> The task: Reproduce the section of the listing that begins at the line containing "Record arm_clean (b" and finishes at the line containing "er_policy_denied r = true).". Include both end lines and nothing beyond them.

> Data listing:

Lemma str_leb_refl s : str_leb s s = true.
Proof. by destruct (str_leb_total s s). Qed.

Lemma case_leb_total a b : case_leb a b = true ∨ case_leb b a = true.
Proof.
  unfold case_leb. rewrite (bool_decide_ext (ec_case_id b = ec_case_id a) (ec_case_id a = ec_case_id b)),
    (bool_decide_ext (ec_case_revision b = ec_case_revision a) (ec_case_revision a = ec_case_revision b)) by done.
  repeat case_bool_decide; cbn; try apply str_leb_total.
  destruct (ec_expects_policy_denial a), (ec_expects_policy_denial b); cbn; auto.
Qed.

Lemma case_leb_trans a b c : case_leb a b = true → case_leb b c = true → case_leb a c = true.
Proof.
  unfold case_leb. destruct a as [i r e], b as [i' r' e'], c as [i'' r'' e'']; cbn.
  repeat case_bool_decide; cbn; subst; try done; eauto using str_leb_trans.
  all: try (destruct e, e', e''; done).
  all: intros; exfalso; eauto using str_leb_antisym.
Qed.

Lemma case_leb_antisym a b : case_leb a b = true → case_leb b a = true → a = b.
Proof.
  unfold case_leb. destruct a as [i r e], b as [i' r' e']; cbn. repeat case_bool_decide; cbn; subst; try done.
  - intros. destruct e, e'; done.
  - intros Ha Hb. by pose proof (str_leb_antisym _ _ Ha Hb).
  - intros Ha Hb. by pose proof (str_leb_antisym _ _ Ha Hb).
  - intros Ha Hb. by pose proof (str_leb_antisym _ _ Ha Hb).
Qed.

Lemma signature_perm a b : _case_signature a = _case_signature b ↔ eb_cases a ≡ₚ eb_cases b.
Proof.
  unfold _case_signature. split.
  - intros H. rewrite <- (py_sorted_perm case_leb (eb_cases a)), H. apply py_sorted_perm.
  - intros H. apply (sorted_unique case_leb); [apply case_leb_antisym|..].
    + apply py_sorted_sorted; [apply case_leb_total | apply case_leb_trans].
    + apply py_sorted_sorted; [apply case_leb_total | apply case_leb_trans].
    + by rewrite !py_sorted_perm.
Qed.

(** The results of a complete batch are those of its cases, one each. *)
Lemma complete_perm b :
  batch_valid b = true → complete b = true ↔ er_case_id <$> eb_results b ≡ₚ ec_case_id <$> eb_cases b.
Proof.
  unfold batch_valid, complete. intros H. rewrite !andb_true_iff, !bool_decide_eq_true in H.
  destruct H as [[[[_ Hc] _] Hr] _]. rewrite bool_decide_eq_true. split.
  - intros Hs. apply NoDup_Permutation; [done..|]. intros x.
    rewrite <- !(elem_of_list_to_set (C := gset string)). by rewrite Hs.
  - intros ->. done.
Qed.

(** The gates of an arm on its own. *)
Record arm_clean (b : EvaluationBatch) : Prop := {
  ac_within_budget : f_lt (eb_budget_usd b) (py_sum (er_total_attempt_cost_usd <$> eb_results b)) = false;
  ac_complete : er_case_id <$> eb_results b ≡ₚ ec_case_id <$> eb_cases b;
  ac_no_violation : ∀ r, r ∈ eb_results b →
    er_policy_violation r = false ∧ (expects_denial b r = true → er_policy_denied r = true) }.

Lemma violations_zero b :
  am_policy_violation_count (_aggregate b) = 0 ↔
  ∀ r, r ∈ eb_results b → er_policy_violation r = false ∧ (expects_denial b r = true → er_policy_denied r = true).
Proof.
  cbn. set (f := λ r, expects_denial b r && negb (er_policy_denied r)).
  pose proof (count_nonneg er_policy_violation (eb_results b)).
  pose proof (count_nonneg f (eb_results b)).
  assert (count er_policy_violation (eb_results b) + count f (eb_results b) = 0 ↔
    count er_policy_violation (eb_results b) = 0 ∧ count f (eb_results b) = 0) as -> by lia.
  rewrite !count_zero. subst f. cbn. split.
  - intros [H1 H2] r Hr. split; [by apply H1|]. specialize (H2 r Hr).
    destruct (expects_denial b r), (er_policy_denied r); naive_solver.
  - intros Hall. split; intros r Hr; destruct (Hall r Hr) as [Hv Hd]; [done|].
    destruct (expects_denial b r), (er_policy_denied r); naive_solver.
Qed.

(** A candidate is eligible exactly when it was compared like with like and
    passed every gate: both arms ran the same cases of the same data set under
    the same budget, each case once; neither arm exceeded the budget, violated a
    policy or let pass what a case expects to be denied; the configurations
    differ; the candidate's accepted quality is not below the baseline's nor
    below the minimum, and its cost per accepted outcome and its total cost are
    within the limits of the policy. *)
Theorem eligible_exactly baseline candidate p :
  batch_valid baseline = true → batch_valid candidate = true →
  cp_eligible (compare_evaluations baseline candidate p) = true ↔
  arm_clean baseline ∧ arm_clean candidate
  ∧ eb_dataset_revision baseline = eb_dataset_revision candidate
  ∧ eb_cases baseline ≡ₚ eb_cases candidate
  ∧ SFeqb (eb_budget_usd baseline) (eb_budget_usd candidate) = true
  ∧ eb_config_revision baseline ≠ eb_config_revision candidate
  ∧ ep_minimum_sample_count p ≤ Z.of_nat (length (eb_results baseline))
  ∧ ep_minimum_sample_count p ≤ Z.of_nat (length (eb_results candidate))
  ∧ f_lt (am_mean_accepted_quality (_aggregate candidate)) (am_mean_accepted_quality (_aggregate baseline)) = false
  ∧ f_lt (am_mean_accepted_quality (_aggregate candidate)) (ep_minimum_candidate_accepted_quality p) = false
  ∧ (∃ cost, am_cost_per_accepted_outcome_usd (_aggregate candidate) = Some cost
       ∧ f_lt (ep_maximum_cost_per_accepted_outcome_usd p) cost = false)
  ∧ (∀ limit, ep_maximum_total_attempt_cost_usd p = Some limit →
       f_lt limit (py_sum (er_total_attempt_cost_usd <$> eb_results candidate)) = false).
Proof.
  intros Hb Hc. unfold compare_evaluations, comparison_reasons. cbn [cp_eligible].
  rewrite bool_decide_eq_true, !app_nil, !reason_nil, orb_false_iff, !negb_false_iff, !bool_decide_eq_true,
    bool_decide_eq_false, !Z.ltb_ge, !Z.eqb_eq, signature_perm, !violations_zero, !complete_perm by done.
  unfold f_ne. rewrite negb_false_iff.
  assert (∀ o : option float, (match o with None => ["candidate_has_no_accepted_outcomes"]
     | Some cost => reason (f_lt (ep_maximum_cost_per_accepted_outcome_usd p) cost)
                       "candidate_cost_per_accepted_outcome_exceeds_maximum" end = [])
     ↔ ∃ cost, o = Some cost ∧ f_lt (ep_maximum_cost_per_accepted_outcome_usd p) cost = false) as ->.
  { intros [x|]; [rewrite reason_nil|]; naive_solver. }
  assert (match ep_maximum_total_attempt_cost_usd p with
      | Some limit => reason (f_lt limit (am_total_attempt_cost_usd (_aggregate candidate)))
                        "candidate_total_attempt_cost_exceeds_maximum"
      | None => [] end = [] ↔ ∀ limit, ep_maximum_total_attempt_cost_usd p = Some limit →
       f_lt limit (am_total_attempt_cost_usd (_aggregate candidate)) = false) as ->.
  { destruct (ep_maximum_total_attempt_cost_usd p); [rewrite reason_nil|]; naive_solver. }
  cbn [am_total_attempt_cost_usd am_sample_count _aggregate]. split.
  - intros (? & ? & ? & ? & ? & ? & ? & ? & ? & ? & ? & ? & ? & ? & ?).
    destruct_and?. split_and!; try done; by split.
  - intros ([? ? ?] & [? ? ?] & ? & ? & ? & ? & ? & ? & ? & ? & ? & ?). by split_and!.
Qed.

(** ** The interval is a proportion *)
Lemma f_le_of_lt x y : f_lt x y = true → f_le x y = true.
Proof. unfold f_lt, f_le, SFltb, SFleb. by destruct (SFcompare x y) as [[]|]. Qed.

(** The bounds reported for a rate are proportions: the lower bound is not
    below zero and the upper one not above one, whatever rounding did. *)
Theorem wilson_is_proportion successes samples lower upper :
  _wilson_interval successes samples = {| wi_lower := Some lower; wi_upper := Some upper |} →
  f_le f_zero lower = true ∧ f_le upper (f_of_Z 1) = true.
Proof.
  unfold _wilson_interval. cbv zeta. destruct (samples =? 0); [done|].
  match goal with |- {| wi_lower := Some (f_max _ ?a); wi_upper := Some (f_min _ ?b) |} = _ → _ =>
    generalize a b end.
  intros lo hi [= <- <-]. unfold f_max, f_min. split.
  - destruct (f_lt _ lo) eqn:H; [by apply f_le_of_lt | done].
  - destruct (f_lt hi _) eqn:H; [by apply f_le_of_lt | done].
Qed.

> Task result:
Record arm_clean (b : EvaluationBatch) : Prop := {
  ac_within_budget : f_lt (eb_budget_usd b) (py_sum (er_total_attempt_cost_usd <$> eb_results b)) = false;
  ac_complete : er_case_id <$> eb_results b ≡ₚ ec_case_id <$> eb_cases b;
  ac_no_violation : ∀ r, r ∈ eb_results b →
    er_policy_violation r = false ∧ (expects_denial b r = true → er_policy_denied r = true) }.

Lemma violations_zero b :
  am_policy_violation_count (_aggregate b) = 0 ↔
  ∀ r, r ∈ eb_results b → er_policy_violation r = false ∧ (expects_denial b r = true → er_policy_denied r = true).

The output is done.